The shadow cost includes two components. The first component is the product of pure information cost due to imperfect knowledge and heterogeneous expectations. The second component represents the additional cost caused by the short-selling constraint. Information costs are linked to Merton's (1987) model of capital market equilibrium with incomplete information, CAPMI. This model is extended by Wu, Li and Wei (1996) who propose an incomplete-information capital market equilibrium with heterogeneous expectations and short sale restrictions, GCAPM. This model is used in our paper to provide for the first time in the literature analytic solutions for derivatives in the presence of both shadow costs of incomplete information and short sales.

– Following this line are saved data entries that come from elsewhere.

(** C4 (as the code has it).  On the root holding a.txt = "hello",
    b.txt = "hello", link -> a.txt and sub/c.txt = "world", with the
    default pool and in whatever order the workers complete: the run
    returns; four tasks are submitted
    (the link is one of them) and each result is taken once; the output
    holds exactly three records, those of a.txt, b.txt and sub/c.txt, the
    first two with the same digest; link gets no record and is the one
    error: submitted=4, done=4, errors=1, ok=3. *)
Theorem scenario_three_records_four_tasks
    (pick : list Future -> nat) (out_file : string) :
  exists r,
    hash_all scenario_world pick scenario_root out_file None = Ok r /\
    Permutation (consumed (final r)) (tasks scenario_world scenario_root) /\
    map (fun fut => (_path fut, record_of fut)) (tasks scenario_world scenario_root) =
      [ ("/srv/data/a.txt", [record_line hello_digest]);
        ("/srv/data/b.txt", [record_line hello_digest]);
        ("/srv/data/link", []);
        ("/srv/data/sub/c.txt", [record_line world_digest]) ] /\
    out (final r) = flat_map record_of (consumed (final r)) /\
    Permutation (out (final r))
      [record_line hello_digest; record_line hello_digest; record_line world_digest] /\
    List.length (out (final r)) = 3%nat /\
    submitted (final r) = 4 /\ done (final r) = 4 /\ errors (final r) = 1 /\
    summary r = "[DONE] submitted=4 ok=3 errors=1".
Proof.
  destruct (hash_all_accounted scenario_world pick scenario_root out_file None
              eq_refl eq_refl scenario_well_named)
    as [r (Hrun & Hacc & Hnil & Hsum & _)].
  exists r. split; [exact Hrun |].
  pose proof (acc_perm _ _ _ _ _ Hacc) as Hperm.
  rewrite Hnil, app_nil_r in Hperm. fold (tasks scenario_world scenario_root) in Hperm.
  assert (Hout : Permutation (out (final r))
            [record_line hello_digest; record_line hello_digest; record_line world_digest]).
  { rewrite (acc_out _ _ _ _ _ Hacc).
    etransitivity; [apply records_perm, Hperm |].
    vm_compute. reflexivity. }
  assert (Hs : submitted (final r) = 4) by (rewrite (acc_submitted _ _ _ _ _ Hacc); reflexivity).
  assert (Hd : done (final r) = 4).
  { rewrite (acc_done _ _ _ _ _ Hacc), (Permutation_length Hperm). reflexivity. }
  assert (He : errors (final r) = 1).
  { rewrite (acc_errors _ _ _ _ _ Hacc). unfold failures.
    rewrite (filter_length_perm _ _ _ Hperm). vm_compute. reflexivity. }
  split; [exact Hperm |].
  split; [vm_compute; reflexivity |].
  split; [apply (acc_out _ _ _ _ _ Hacc) |].
  split; [exact Hout |].
  split; [apply (Permutation_length Hout) |].
  split; [exact Hs |]. split; [exact Hd |]. split; [exact He |].
  rewrite Hsum, Hs, Hd, He. reflexivity.
Qed.

(** C4 (as the spec has it) fails on the counters: with the workers
    completing in submission order the run ends with submitted=4, done=4,
    errors=1, not 3, 3 and 0, although the output holds the three expected
    records. *)
Lemma scenario_counters_are_4_4_1 :
  exists r,
    hash_all scenario_world oldest_first scenario_root HASH_FILE None = Ok r /\
    out (final r) =
      [record_line hello_digest; record_line hello_digest; record_line world_digest] /\
    map _path (consumed (final r)) =
      ["/srv/data/a.txt"; "/srv/data/b.txt"; "/srv/data/link"; "/srv/data/sub/c.txt"] /\
    submitted (final r) = 4 /\ done (final r) = 4 /\ errors (final r) = 1 /\
    ~ (submitted (final r) = 3 /\ done (final r) = 3 /\ errors (final r) = 0).
Proof.
  eexists. split; [vm_compute; reflexivity |].
  repeat split; try (vm_compute; reflexivity).
  vm_compute. intros (H & _). discriminate H.
Qed.

(* ===================================================================== *)
(** * Failures stay inside the worker *)
(* ===================================================================== *)

(** What [drain] does with a null digest: no record, one more error. *)
Lemma drain_one_null (st : state) (fut : Future) (p : string) :
  outcome fut = Ok (p, None) ->
  exists st',
    drain_one st fut = Ok st' /\
    out st' = out st /\ errors st' = errors st + 1 /\ done st' = done st + 1 /\
    submitted st' = submitted st.
Proof.
  intros Ho. unfold drain_one. rewrite Ho. cbv [bind].
  eexists. split; [reflexivity |].
  destruct (list_remove fut (futures st)); repeat split.
Qed.


(** C6 fails on the code.  [hash_one] does not always return a pair: its
    first statement writes the path to the debug log outside every [try],
    so for a file name that is not valid UTF-8 it raises UnicodeEncodeError
    before it looks at the file, in every world and for every list of
    mounts, and so does [blake2b_file] when called on such a path; and for
    a path with an embedded NUL off the skipped mounts the ValueError of
    [os.lstat] passes [except OSError] and leaves [hash_one]. *)
Theorem worker_raises_past_the_pool_boundary
    (w : world) (skip_mounts : list string) :
  encodable cafe_path = false /\
  hash_one w (cafe_path, skip_mounts)
  = Raise (UnicodeEncodeError (worker_tag w ++ "START " ++ cafe_path)) /\
  blake2b_file w cafe_path 64
  = Raise (UnicodeEncodeError (worker_tag w ++ "OPENING: " ++ cafe_path)) /\
  hash_one music_world (cafe_path, load_mounts_to_skip music_world)
  = Raise (UnicodeEncodeError ("[WORKER 4242] START " ++ cafe_path)) /\
  hash_one w (String (ascii_of_nat 0) "", [])
  = Raise (ValueError "embedded null byte").
Proof.
  split; [reflexivity |].
  split; [now apply hash_one_surrogate |].
  split; [now apply blake2b_file_surrogate |].
  split; [now rewrite hash_one_surrogate |].
  rewrite hash_one_quiet by reflexivity.
  cbn [path_on_skipped_mount existsb].
  now rewrite is_regular_file_nul.
Qed.

(** X19. What the worker does contain.  For a path that is safe for the worker
    (it encodes, it holds no NUL, and the errors of its file have texts
    that encode): [blake2b_file] returns; it returns null when [open]
    fails and when a [read] fails (at the first call, or at a later one
    that the loop reaches); [hash_one] returns a pair for the path it was
    given; and a null digest reaches the coordinator only as one more
    error and no output record. *)
Theorem worker_contains_io_failures
    (w : world) (path : string) (skip_mounts : list string)
    (Hsafe : worker_safe w path = true) :
  (exists digest, blake2b_file w path 64 = Ok digest) /\
  (forall e, open_rb w path = Raise e -> blake2b_file w path 64 = Ok None) /\
  (forall content k e,
      open_rb w path = Ok {| remaining := content; fault := Some (k, e) |} ->
      k = O \/ (Z.of_nat k - 1) * CHUNK < Z.of_nat (List.length content) ->
      blake2b_file w path 64 = Ok None) /\
  (exists digest, hash_one w (path, skip_mounts) = Ok (path, digest)) /\
  (forall st fut,
      outcome fut = Ok (path, None) ->
      exists st',
        drain_one st fut = Ok st' /\
        out st' = out st /\ errors st' = errors st + 1 /\ done st' = done st + 1).
Proof.
  destruct (worker_safe_inv w path Hsafe) as (Henc & Hnul & Herr).
  split; [now apply blake2b_file_total |].
  split.
  { intros e He. apply (blake2b_file_open_error w path e Henc); [| exact He].
    apply (read_for_hash_error w path e Herr). unfold read_for_hash. now rewrite He. }
  split.
  { intros content k e Hopen Hreach.
    apply (blake2b_file_read_error w path content k e Henc); [| exact Hopen | exact Hreach].
    assert (Hfault : encodable (str_of_exn e) = true).
    { unfold errors_encode, open_rb, fs_path in *. rewrite Hnul in Hopen.
      destruct (lookup w path) as [n |]; [| discriminate].
      assert (Hobj : forall f, file_errors_encode f = true ->
                open_obj f = Ok {| remaining := content; fault := Some (k, e) |} ->
                encodable (str_of_exn e) = true).
      { intros f Hf. unfold file_errors_encode in Hf. apply andb_prop in Hf.
        destruct Hf as [_ Hr]. unfold open_obj.
        destruct (open_error f); [discriminate |].
        intros H. inversion H as [[Hd Hre]]. now rewrite Hre in Hr. }
      destruct (resolve n) as [[f | t r | sp f | es |] |]; try discriminate;
        now apply (Hobj f). }
    exact Hfault. }
  split; [now apply hash_one_total |].
  intros st fut Ho.
  destruct (drain_one_null st fut path Ho) as [st' (H1 & H2 & H3 & H4 & _)].
  exists st'. repeat split; assumption.
Qed.

(** The theorem at a file whose first read fails and at a file that cannot
    be opened. *)
Lemma worker_contains_io_failures_witness :
  blake2b_file faulty_world "/srv/faulty/bad-sector" 64 = Ok None /\
  blake2b_file faulty_world "/srv/faulty/secret" 64 = Ok None /\
  exists st',
    drain_one (initial_state (fresh_pool 4))
              {| fid := O; _path := "/srv/faulty/secret";
                 outcome := Ok ("/srv/faulty/secret", None) |} = Ok st' /\
    out st' = [] /\ errors st' = 1 /\ done st' = 1.
Proof.
  split; [| split].
  - destruct (worker_contains_io_failures faulty_world "/srv/faulty/bad-sector" []
                eq_refl)
      as (_ & _ & Hread & _).
    apply (Hread (bytes_of "partly readable") O eio); [reflexivity | now left].
  - destruct (worker_contains_io_failures faulty_world "/srv/faulty/secret" []
                eq_refl)
      as (_ & Hopen & _).
    apply (Hopen (EACCES "/srv/faulty/secret")). reflexivity.
  - destruct (worker_contains_io_failures faulty_world "/srv/faulty/secret" []
                eq_refl)
      as (_ & _ & _ & _ & Hdrain).
    apply (Hdrain (initial_state (fresh_pool 4))). reflexivity.
Defined.

(* ===================================================================== *)
(** * Empty files *)
(* ===================================================================== *)




(* ===================================================================== *)
(** * path_on_skipped_mount *)
(* ===================================================================== *)

Section MountFilter.

(** The spec's [is_excluded], in its words: the absolute form of the path
    equals an excluded mountpoint, or lies strictly inside one: the
    mountpoint is a prefix of it that ends at a path separator (the
    mountpoint ends with one itself, as the root does, or the next
    character of the path is one). *)
Definition under_mount_spec (ap m : string) : bool :=
  String.eqb ap m
  || (startswith ap m
      && (endswith m sep
          || startswith (String.substring (String.length m)
                                          (String.length ap - String.length m) ap) sep)).

Definition is_excluded_spec (cwd path : string) (excluded_mounts : list string) : bool :=
  existsb (under_mount_spec (abspath cwd path)) excluded_mounts.

Lemma prefix_app (p r : string) : String.prefix p (p ++ r) = true.
Proof.
  induction p as [| c p IH]; simpl.
  - now destruct r.
  - destruct (ascii_dec c c) as [_ | Hne]; [exact IH | now elim Hne].
Qed.

Lemma prefix_inv (p s : string) :
  String.prefix p s = true -> exists r, s = p ++ r.
Proof.
  revert s. induction p as [| c p IH]; intros s H.
  - exists s. reflexivity.
  - destruct s as [| d s]; simpl in H; [discriminate |].
    destruct (ascii_dec c d) as [<- | _]; [| discriminate].
    destruct (IH _ H) as [r ->]. exists r. reflexivity.
Qed.

Lemma substring_after (p r : string) :
  String.substring (String.length p) (String.length (p ++ r) - String.length p) (p ++ r) = r.
Proof.
  rewrite string_length_app.
  replace (String.length p + String.length r - String.length p)%nat
    with (String.length r) by lia.
  induction p as [| c p IH]; simpl; [| exact IH].
  clear. induction r as [| c r IH]; simpl; [reflexivity | now rewrite IH].
Qed.
Lemma elem_of_preorden_obtener r c cs :
  (r, c) ∈ preorden cs ↔ obtener r cs = Some c.
Proof.
  unfold preorden. revert cs c.
  induction r as [|i r IH]; intros cs c; rewrite elem_of_preorden_lista.
  - split; [by intros (? & ? & ? & ? & _)|done].
  - simpl. split.
    + intros (j & r' & c0 & [= -> <-] & -> & Hin).
      rewrite preorden_cat_eq, elem_of_cons in Hin.
      destruct Hin as [[= -> ->]|Hin]; [done|].
      apply IH in Hin. by destruct r.
    + destruct (cs !! i) as [c0|] eqn:Hi; [|done]. intros Hr.
      exists i, r, c0. split_and!; [done|done|].
      rewrite preorden_cat_eq, elem_of_cons.
      destruct r as [|j r]; [left; congruence|right; by apply IH].
Qed.

Lemma encontrarCategoria_Some m id nom r :
  encontrarCategoria m id nom = Some r →
  ∃ c, obtener r (categorias m) = Some c ∧ coincide c id nom = true.
Proof.
  rewrite encontrarCategoria_primera.
  intros (c & a & d & Hl & Hc & _)%primera_Some. exists c. split; [|done].
  apply elem_of_preorden_obtener. rewrite Hl, elem_of_app, elem_of_cons. auto.
Qed.

(** C7: [encontrarCategoria] walks the forest in depth-first pre-order and
    returns the first category whose id equals the given id or whose name
    equals the given name (either one suffices); it returns [None] exactly
    when no category of the forest matches. *)
Theorem encontrarCategoria_preorden (m : ManejadorTareas)
    (id : option Z) (nom : option string) :
  (∀ r c, (r, c) ∈ preorden (categorias m) ↔ obtener r (categorias m) = Some c) ∧
  encontrarCategoria m id nom = primera id nom (preorden (categorias m)) ∧
  match encontrarCategoria m id nom with
  | Some r =>
      ∃ c antes despues,
        preorden (categorias m) = antes ++ (r, c) :: despues ∧
        Coincide c id nom ∧
        Forall (λ rc, ¬ Coincide rc.2 id nom) antes
  | None =>
      ∀ r c, obtener r (categorias m) = Some c → ¬ Coincide c id nom
  end.
Proof.
  split; [intros r c; apply elem_of_preorden_obtener|].
  split; [apply encontrarCategoria_primera|].
  rewrite encontrarCategoria_primera.
  destruct (primera id nom (preorden (categorias m))) as [r|] eqn:Hp.
  - apply primera_Some in Hp as (c & a & d & Hl & Hc & Ha).
    exists c, a, d. split_and!; [done|by apply coincide_Coincide|].
    eapply Forall_impl; [exact Ha|]. intros rc Hf Hco%coincide_Coincide.
    congruence.
  - apply primera_None in Hp. intros r c Hr%elem_of_preorden_obtener.
    rewrite Forall_forall in Hp. specialize (Hp _ Hr). simpl in Hp.
    intros Hco%coincide_Coincide. congruence.
Qed.

(** ** Reading and writing through routes *)

Lemma con_subcategorias_id c : con_subcategorias c (subcategorias c) = c.
Proof. by destruct c. Qed.

Lemma obtener_cons i r cs :
  obtener (i :: r) cs =
  c ← cs !! i; match r with [] => Some c | _ :: _ => obtener r (subcategorias c) end.
Proof. simpl. by destruct (cs !! i). Qed.

Lemma obtener_actualizar f p cs c :
  obtener p cs = Some c → obtener p (actualizar f p cs) = Some (f c).
Proof.
  revert cs. induction p as [|i p IH]; intros cs; [done|]. simpl.
  destruct (cs !! i) as [c0|] eqn:Hi; [|done]. intros Hp.
  rewrite list_lookup_insert_eq by (by eapply lookup_lt_Some).
  destruct p as [|j p]; [congruence|]. by apply IH.
Qed.

(** A mutation that leaves the subcategory list alone is invisible through
    every projection [g] that it leaves alone; at routes other than the
    mutated one nothing is visible at all. *)
Lemma obtener_actualizar_proy {B} (g : Categoria → B) f p q cs :
  (∀ c, subcategorias (f c) = subcategorias c) →
  (∀ c s, g (con_subcategorias c s) = g c) →
  (q ≠ p ∨ ∀ c, g (f c) = g c) →
  g <$> obtener q (actualizar f p cs) = g <$> obtener q cs.
Proof.
  intros Hsub Hg. revert q cs.
  induction p as [|i p IH]; intros q cs Hq; [done|].
  cbn [actualizar]. destruct (cs !! i) as [c0|] eqn:Hi; [|done].
  destruct q as [|j q]; [done|]. rewrite !obtener_cons.
  destruct (decide (j = i)) as [->|Hne]; [|by rewrite list_lookup_insert_ne].
  rewrite list_lookup_insert_eq by (by eapply lookup_lt_Some).
  rewrite Hi. cbn [mbind option_bind].
  destruct p as [|k p], q as [|l q]; cbn [fmap option_fmap option_map].
  - destruct Hq as [?|Hq]; [done|]. by rewrite Hq.
  - by rewrite Hsub.
  - by rewrite Hg.
  - cbn [subcategorias con_subcategorias].
    apply IH. destruct Hq as [Hq|Hq]; [left; congruence|by right].
Qed.

Lemma tareas_de_poner_tareas p l cs c :
  obtener p cs = Some c → tareas_de p (poner_tareas p l cs) = l.
Proof.
  intros Hp. unfold tareas_de, poner_tareas.
  by rewrite (obtener_actualizar _ _ _ _ Hp).
Qed.
(** * Kerong BT lock driver (bt-lock.js): protocol engine

    A shallow embedding of [bt-lock.js] and the properties of its packet
    codec, BCD codec, cipher, user-record parser, fragment reassembly and
    session handling.

    Conventions of the embedding:
    - a JavaScript number that is only ever an integer or [NaN] is a
      [number]; sums stay far below 2^53, so [Z] arithmetic is exact;
      the one computation in fractions, the battery percentage, is done
      on IEEE 754 doubles ([spec_float] at precision 53);
    - the 32-bit conversions of the bitwise operators are written out
      ([ToInt32]); a [Uint8Array] is a [list Z] whose elements were
      reduced modulo 256 when it was built;
    - a JavaScript string is a [string]: every character the driver
      builds comes from a byte or from an ASCII literal;
    - [undefined] and [null] are both [None]: the driver only tests
      them for truthiness or dereferences them;
    - driver code runs in a monad of state and exceptions over a
      [World]: the module's variables ([Session]) and the host ([Host]),
      which holds the transport (an oracle telling which GATT writes
      are accepted), the promises, the timers, a trace of what went out
      and the events that arrive while an operation is suspended;
    - an [async] function is the computation of its body, an exception
      standing for the rejection of its promise; every [await] is a
      suspension point at which pending events are handled.

    Device discovery ([connectToDevice]) and [setConfig] are outside
    the protocol engine: sessions are taken as they leave them. *)

From Stdlib Require Import ZArith List String Ascii Lia Bool SpecFloat.
From stdpp Require Import base list strings gmap.
Import ListNotations.
Open Scope Z_scope.

(** ** JavaScript numbers and their conversions *)

Inductive number : Type :=
| NaN
| Num (z : Z).

(** [a + b] on numbers. *)
Definition add (a b : number) : number :=
  match a, b with
  | Num x, Num y => Num (x + y)
  | _, _ => NaN
  end.
(** The columns after the second of a line of data under class 0, from a
    state in which the position has been found. *)
Lemma after_position (genes coords : list Region_s) (div : list Site_s)
  (t3 t4 t5 : string) (rest : list string) (r4 a5 : ascii) (st2 : vcf_state) :
  tchar t4 0 = Some r4 -> tchar t5 0 = Some a5 ->
  forallb (fun g => (2 <=? String.length g)%nat) (skipn 4 rest) = true ->
  (rd st2 = true -> exists d, nth_error div (div_i st2) = Some d) ->
  let kept := if rd st2
              then match nth_error div (div_i st2) with
                   | Some d => Ascii.eqb r4 (s_ref d) && Ascii.eqb a5 (s_alt d)
                   | None => false
                   end
              else true in
  exists st',
    token_loop genes coords div 0 (t3 :: t4 :: t5 :: rest) 3 st2 = Some st' /\
    gene_i st' = gene_i st2 /\ coord_i st' = coord_i st2 /\
    div_i st' = div_i st2 /\ out st' = out st2 /\
    s_i st' = s_i st2 + (if kept then 1 else 0).
Proof.
  intros H4 H5 Hl Hrec. cbv zeta.
  rewrite daf_loop_cons, daf_column_idle by lia. cbn [bind].
  rewrite daf_loop_cons, (daf_column_4 _ _ _ _ _ _ _ H4).
  assert (Tail : forall s5,
    gene_i s5 = gene_i st2 -> coord_i s5 = coord_i st2 ->
    div_i s5 = div_i st2 -> out s5 = out st2 -> s_i s5 = s_i st2 ->
    exists st',
      match rest with
      | [] => Some (set_s_i (s_i s5 + 1) s5)
      | _ :: _ => token_loop genes coords div 0 rest 6 s5
      end = Some st' /\
      gene_i st' = gene_i st2 /\ coord_i st' = coord_i st2 /\
      div_i st' = div_i st2 /\ out st' = out st2 /\
      s_i st' = s_i st2 + 1).
  { intros s5 G5 C5 D5 O5 S5. destruct rest as [|t6 rest].
    - eexists. split; [reflexivity|].
      cbn [gene_i coord_i div_i out s_i set_s_i]. repeat split; congruence.
    - destruct (daf_token_loop_total genes coords div 0 (t6 :: rest) 6 s5
                  (le_n 6) ltac:(discriminate) Hl) as (st' & T & S').
      destruct (daf_token_loop_cursors _ _ _ _ _ _ _ _
                  (Nat.le_trans 3 4 6 (le_S _ _ (le_n 3))
                     (le_S _ _ (le_S _ _ (le_n 4)))) T)
        as (F1 & F2 & F3 & F4).
      exists st'. split; [exact T|]. repeat split; congruence. }
  destruct (rd st2) eqn:Hrd.
  - destruct (Hrec eq_refl) as [d Hn]. rewrite Hn. cbn [bind].
    destruct (Ascii.eqb r4 (s_ref d)) eqn:Er; cbn [negb andb bind].
    + rewrite daf_loop_cons, (daf_column_5 _ _ _ _ _ _ _ H5).
      change (rd (set_ref r4 st2)) with (rd st2).
      change (div_i (set_ref r4 st2)) with (div_i st2).
      rewrite Hrd, Hn. cbn [bind].
      destruct (Ascii.eqb a5 (s_alt d)) eqn:Ea; cbn [negb bind].
      * change (negb (0 =? 0)) with false. cbv iota.
        apply Tail; reflexivity.
      * eexists. split; [reflexivity|].
        cbn [gene_i coord_i div_i out s_i set_alt set_ref].
        repeat split; lia.
    + eexists. split; [reflexivity|].
      cbn [gene_i coord_i div_i out s_i warn set_ref].
      repeat split; lia.
  - cbn [bind].
    rewrite daf_loop_cons, (daf_column_5 _ _ _ _ _ _ _ H5).
    change (rd (set_ref r4 st2)) with (rd st2). rewrite Hrd.
    cbn [bind]. change (negb (0 =? 0)) with false. cbv iota.
    apply Tail; reflexivity.
Qed.

Lemma sum_snoc (h : list Z) (x : Z) : sum (h ++ [x]) = sum h + x.
Proof.
  unfold sum. induction h as [|y h IH]; simpl; [lia|]. rewrite IH. lia.
Qed.

Lemma position_total (genes coords : list Region_s) (div : list Site_s)
  (p : Z) (st : vcf_state) :
  daf_total (position genes coords div p st) = daf_total st.
Proof.
  destruct (DafShape.position_step genes coords div p st) as [_ Step].
  cbv zeta in Step. unfold daf_total.
  remember (position genes coords div p st) as st2 eqn:E2. clear E2.
  destruct Step as [(_ & O & _ & _ & _ & Si)|(_ & _ & _ & g & _ & Alt)].
  - rewrite O, Si. reflexivity.
  - destruct Alt as [(_ & _ & O & _ & _ & Si)|
                     [(_ & _ & O & _ & _ & Si)|
                      (g0 & _ & _ & _ & O & _ & _ & Si)]].
    + rewrite O, Si. reflexivity.
    + rewrite O, Si, map_app. cbn [map]. rewrite sum_snoc. cbn [row_sites]. lia.
    + rewrite O, Si, map_app. cbn [map]. rewrite sum_snoc. cbn [row_sites]. lia.
Qed.

Lemma set_chr_total (c : Z) (st : vcf_state) :
  daf_total (set_chr c st) = daf_total st.
Proof. reflexivity. Qed.

(** A line of data under class 0. *)
Lemma daf_line_class0 (genes coords : list Region_s) (div : list Site_s)
  (line : string) (st : vcf_state)
  (t1 t2 t3 t4 t5 : string) (rest : list string) (c0 r4 a5 : ascii) :
  strtok_all (lineTerminator line) = t1 :: t2 :: t3 :: t4 :: t5 :: rest ->
  tchar t1 0 = Some c0 -> isdigit c0 = true ->
  tchar t4 0 = Some r4 -> tchar t5 0 = Some a5 ->
  forallb (fun g => (2 <=? String.length g)%nat) (skipn 4 rest) = true ->
  let st2 := daf_query genes coords div (atoi t1) (atoi t2) st in
  let kept := ok st2 &&
              (if rd st2
               then match nth_error div (div_i st2) with
                    | Some d => Ascii.eqb r4 (s_ref d) && Ascii.eqb a5 (s_alt d)
                    | None => false
                    end
               else true) in
  exists st',
    vcf_line genes coords div 0 line st = Some st' /\
    gene_i st' = gene_i st2 /\ coord_i st' = coord_i st2 /\
    div_i st' = div_i st2 /\
    daf_total st' = daf_total st + (if kept then 1 else 0).
Proof.
  intros Toks Hc Hd H4 H5 Hl. cbv zeta.
  rewrite (DafShape.vcf_line_two _ _ _ _ _ _ _ _ _ _ Toks Hc Hd). cbv zeta.
  assert (Rec : rd (daf_query genes coords div (atoi t1) (atoi t2) st) = true ->
                exists d, nth_error div
                  (div_i (daf_query genes coords div (atoi t1) (atoi t2) st))
                  = Some d).
  { intros R. destruct (daf_query_record _ _ _ _ _ _ R) as (d & Hn & _).
    exists d. exact Hn. }
  pose proof (position_total genes coords div (atoi t2) (set_chr (atoi t1) st))
    as Tot.
  rewrite set_chr_total in Tot.
  unfold daf_query in *.
  remember (position genes coords div (atoi t2) (set_chr (atoi t1) st)) as st2
    eqn:E2 in *.
  clear E2.
  destruct (ok st2) eqn:Hok; cbn [negb andb].
  - destruct (after_position genes coords div t3 t4 t5 rest r4 a5 st2
                H4 H5 Hl Rec) as (st' & T & G' & C' & D' & O' & S').
    exists st'. split; [exact T|]. split; [exact G'|]. split; [exact C'|].
    split; [exact D'|].
    unfold daf_total in *. rewrite O', S'. rewrite <- Tot. lia.
  - exists st2. split; [reflexivity|]. split; [reflexivity|].
    split; [reflexivity|]. split; [reflexivity|]. rewrite Tot. lia.
Qed.

Lemma daf_cursors_behind_lex (genes coords : list Region_s) (div : list Site_s)
  (st : vcf_state) (c p c' p' : Z) :
  c < c' \/ (c = c' /\ p <= p') ->
  daf_cursors_behind genes coords div st c p ->
  daf_cursors_behind genes coords div st c' p'.
Proof.
  intros H (A & B & C). repeat split; try (eapply behind_lex; eauto);
    try apply A; try apply B; try apply C.
Qed.
(** X4: in a grid of fewer than 2^31 threads the values of [idx] are
    0, 1, 2, ... in thread order, and the threads whose index is not below
    [numParticles] do nothing: a launch of [updateParticles] over such a grid
    with a thread per particle is the launch of threads 0 .. numParticles-1.
    The grid of [main] is such a grid whenever numParticles + threadsPerBlock
    is at most 2^31. *)
Theorem surplus_threads_idle (blocksPerGrid threadsPerBlock : nat)
    (particles : list (Particle F)) :
  numParticles <= blocksPerGrid * threadsPerBlock -> 0 < threadsPerBlock ->
  (Z.of_nat (blocksPerGrid * threadsPerBlock) < 2 ^ 31)%Z ->
  gridIndices blocksPerGrid threadsPerBlock
  = map Z.of_nat (grid blocksPerGrid threadsPerBlock) /\
  launch kernelU (grid blocksPerGrid threadsPerBlock) particles
  = launch kernelU (seq 0 numParticles) particles /\
  ((Z.of_nat (numParticles + threadsPerBlock) <= 2 ^ 31)%Z ->
   gridIndices (blocksPerGridFor numParticles threadsPerBlock) threadsPerBlock
   = map Z.of_nat
       (grid (blocksPerGridFor numParticles threadsPerBlock) threadsPerBlock) /\
   launch kernelU
     (grid (blocksPerGridFor numParticles threadsPerBlock) threadsPerBlock) particles
   = launch kernelU (seq 0 numParticles) particles).
Proof.
  intros Hgrid HT Hsmall; split; [now apply grid_indices |].
  split; [now apply grid_trimmed |].
  intros Hfit; split; [| now apply grid_trimmed_for].
  apply grid_indices.
  pose proof (blocks_tight numParticles threadsPerBlock HT); lia.
Qed.

Lemma kernel_color (idx : nat) (particles : list (Particle F)) :
  color <$> kernelU idx particles = color <$> particles.
Proof.
  unfold updateParticles.
  destruct (idx <? numParticles)%nat; [| reflexivity].
  destruct (particles !! idx) as [self |] eqn:Hself; [| reflexivity].
  rewrite list_fmap_insert.
  apply list_insert_id; rewrite list_lookup_fmap, Hself; reflexivity.
Qed.

Lemma launch_color (order : list nat) (particles : list (Particle F)) :
  color <$> launch kernelU order particles = color <$> particles.
Proof.
  revert particles; induction order as [| idx order IH]; intros particles;
    [reflexivity |].
  cbn; fold (launch kernelU order (kernelU idx particles)).
  now rewrite IH, kernel_color.
Qed.
End Idle.

Lemma frames_color {F : Type} `{FloatOps F}
    (n blocksPerGrid threadsPerBlock numParticles : nat) (deltaTime : F)
    (numColors : Z) (beta frictionFactor : F) (dev : Device) :
  color <$> d_particles (frames n blocksPerGrid threadsPerBlock numParticles
                           deltaTime numColors beta frictionFactor dev)
  = color <$> d_particles dev.
Proof.
  revert dev; induction n as [| n IH]; intros dev; [reflexivity |].
  cbn [frames]; rewrite IH; cbn [frame d_particles]; apply launch_color.
Qed.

Shadow costs are used in standard discounted cash flow techniques and real options. The justification of shadow costs in real projects is based on the observation that R&D needs to be done before investment decisions. The main results regarding real options and shadow costs of incomplete information and short sales are proposed by extending the analysis in Bellalah (1999, 2000) and Bellalah and Wu (2009).
Our results have important implications in terms of pricing derivative assets and different types of real options. In particular, this framework can be easily implemented in investment decisions and the valuation of flexibility embedded in real projects. In fact, several investment decisions under uncertainty can be reformulated and their results can be implemented in the presence of incomplete information and investment constraints.